## What is needed
Establish how many lines in the entries hold the string "split". The number by itself is the whole answer.

--- Record excerpts Enclosed Below ---

(* ===== verification/MemKV.v ===== *)
(** * A concrete world to run the programs in

    An in-memory key-value server that satisfies the bucket contract, with a
    clock and a source of distinct random bytes, and concrete instances of the
    interfaces of other packages.  It shows that the hypotheses of the theorems
    can hold and evaluates the programs on examples. *)

From S2P Require Import Prelude Effects Errors World Json IdemKV KVContract.
Import GoErr JsonModel.

Local Open Scope Z_scope.

#[export] Instance kernel : Kernel GoErr.model := {|
  value := string;
  codec_Default := Ok;
  json_Marshal_any := Ok;
  xerr_Public := GoErr.message;
  time_MarshalJSON t := Ok (JInt t);
  header_Get h k := match h !! k with Some (x :: _) => x | _ => "" end;
  sha256_Sum256 s := s;
  DefaultIdempotencyLeaseTTL := 30 * time_Second
|}.

#[export] Instance entry_json : EntryJson := {|
  entry_to_json e := JObj [("status", JInt (e_Status e)); ("body", JStr (e_Body e));
                           ("at", JInt (e_StoredAt e)); ("hash", JStr (e_RequestHash e))];
  entry_of_json j :=
    match j with
    | JObj [(_, JInt s); (_, JStr b); (_, JInt t); (_, JStr h)] => Some (mkEntry s b t h)
    | JObj _ | JNull => Some empty_entry
    | _ => None
    end
|}.

#[export] Instance entry_json_laws : EntryJsonLaws entry_json.
Proof. split; [by intros []|done]. Qed.

Record mem := mkMem { m_view : kvview; m_now : Z; m_rand : nat }.

Definition set_view (a : kvview) (m : mem) : mem := mkMem a (m_now m) (m_rand m).

Definition mem_fail {A : Type} (s : sentinel) : result goerr A := Err (ESentinel s).

Definition rand_bytes (n c : nat) : string :=
  String.string_of_list_ascii (repeat (Ascii.ascii_of_nat c) n).

(** The token the [c]-th claim draws. *)
Definition token_no (c : nat) : string := hex_encode (rand_bytes 16 c).

(** One answer of the server; requests of other components get a neutral one. *)
Definition mem_handler : handler resp mem := λ r m,
  let a := m_view m in
  let next := seqno a + 1 in
  match r as r0 return resp r0 * mem with
  | RCtxErr _ => (None, m)
  | RNow => (m_now m, m)
  | RRandRead n => (Ok (rand_bytes n (m_rand m)), mkMem a (m_now m) (S (m_rand m)))
  | RKvGet b k =>
      (match live a !! (b, k), rev a !! (b, k) with
       | Some v, Some r => Ok (v, r)
       | None, _ => mem_fail nats_ErrKeyNotFound
       | _, _ => mem_fail nats_ErrTimeout
       end, m)
  | RKvCreate b k v =>
      match live a !! (b, k) with
      | None => (Ok next, set_view (put_view (b, k) v next a) m)
      | Some _ => (mem_fail nats_ErrKeyExists, m)
      end
  | RKvUpdate b k v r =>
      if bool_decide (rev a !! (b, k) = Some r)
      then (Ok next, set_view (put_view (b, k) v next a) m)
      else (mem_fail nats_ErrKeyRevisionMismatch, m)
  | RKvPut b k v => (Ok next, set_view (put_view (b, k) v next a) m)
  | RKvDelete b k r =>
      if bool_decide (rev a !! (b, k) = Some r)
      then (None, set_view (del_view (b, k) next a) m)
      else (Some (ESentinel nats_ErrKeyRevisionMismatch), m)
  | RKeyValue _ | RCreateKeyValue _ => (None, m)
  | RKvStatusTTL _ => (Ok 0, m)
  | RStreamInfo _ => (mem_fail nats_ErrStreamNotFound, m)
  | RAddStream _ | RUpdateStream _ => (None, m)
  | RConsumerInfo _ _ => (mem_fail nats_ErrConsumerNotFound, m)
  | RUpdateConsumer _ _ => (None, m)
  | RPullSubscribe _ _ _ => (Ok 0%nat, m)
  | RUnsubscribe _ => (None, m)
  | RFetch _ _ _ => (Ok [], m)
  | RStoreGet _ _ => (None, m)
  | RStoreSet _ _ _ _ => (tt, m)
  | RClaim _ _ _ _ => (Ok (acquired "token"), m)
  | RComplete _ _ _ _ _ | RRelease _ _ _ => (None, m)
  | RStartRenewal _ _ _ => (tt, m)
  | RStopRenewal => (None, m)
  | RExecute _ => (Done (Ok "done"), m)
  | RMetadata => (Ok (mkMeta 1 "stream" 1), m)
  | RAckSync _ | RNakWithDelay _ _ | RTerm _ | RJsPublish _ _ _ _ => (None, m)
  | RConnIsClosed => (false, m)
  | RSleep _ _ => (true, m)
  | REnsureConn _ => (Ok 0%nat, m)
  | REnsureJetStream | RJetstreamNew _ | RJsKeyValue _ _ | RJsObjectStore _ _ => (None, m)
  | RJkGet _ _ _ => (mem_fail jetstream_ErrKeyNotFound, m)
  | RJkPut _ _ _ _ | RJkCreate _ _ _ _ _ | RJkUpdate _ _ _ _ _ => (Ok 1, m)
  | RJkDelete _ _ _ _ | RJoDelete _ _ _ => (None, m)
  | RObjectStore _ | RObjClose _ => (None, m)
  | RObjGet _ _ _ => (Ok 0%nat, m)
  | RObjRead _ _ => (("object", None), m)
  | RObjPutBytes _ _ name data => (Ok (mkObjectInfo name (Z.of_nat (String.length data)) 1 "" 0 false), m)
  | RKvWatch _ _ | RObjWatch _ => (Ok 0%nat, m)
  | RKvNext _ => (None, m)
  | RObjNext _ => (None, m)
  | RWatcherStop _ => (None, m)
  | RExecuteInput _ _ => (Done (Ok "done"), m)
  | RPublishMsg _ | RJsPublishMsg _ _ => (None, m)
  | RRequestMsg _ msg => (Ok msg, m)
  | RAddService _ | RSubscribe _ _ => (Ok 0%nat, m)
  | RAddEndpoint _ _ _ | RServiceStop _ | RRespond _ | RRespondError _ _ => (None, m)
  | RFlush _ | RStartEmbedded | RLastError | RCloseTransport => (None, m)
  | RStopEmbedded | RCancelRun | RWorkersWait => (tt, m)
  | RWaitClosed _ => (false, m)
  end.

(** The server keeps the contract of a bucket. *)
Lemma mem_sound r m x m' :
  mem_handler r m = (x, m') → kv_contract r x (m_view m) (m_view m').
Proof.
  destruct m as [a now rnd]. destruct r; cbn; intros H; try (by simplify_eq).
  - simplify_eq. split; [done|].
    destruct (live a !! _) eqn:E1; [|done]. destruct (rev a !! _) eqn:E2; [done|].
    intros [H|H]; by vm_compute in H.
  - destruct (live a !! _) eqn:E; simplify_eq; [by left|]. cbn. split; [done|]. split; [lia|done].
  - case_bool_decide; simplify_eq; [|by left]. cbn. split; [by right|]. split; [lia|done].
  - simplify_eq. cbn. split; [lia|done].
  - case_bool_decide; simplify_eq; [|by left]. eexists. split; [by right|]. split; [|done]. lia.
Qed.

(** The same as an instance of the server interface; the clock and the random
    source are answered freely here. *)
#[export] Instance server : KVServer := {|
  kvstate := kvview;
  kv_view := λ a, a;
  kv_answer a r x a' := kv_contract r x a a'
|}.

#[export] Instance server_laws : KVServerLaws server.
Proof. by split. Qed.

(** Run the first [n] calls of a program. *)
Fixpoint exec_n {A} (n : nat) (p : prog resp A) (m : mem) : prog resp A * mem :=
  match n, p with
  | S n', Vis r k => let '(x, m') := mem_handler r m in exec_n n' (k x) m'
  | _, _ => (p, m)
  end.

Definition empty_view : kvview := mkView ∅ ∅ 0.
Definition ledger : option KVIdempotencyCoordinator := Some (mkCoordinator (Some "LEDGER")).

--- End of Enclosed Record excerpts ---

## Exercise result
7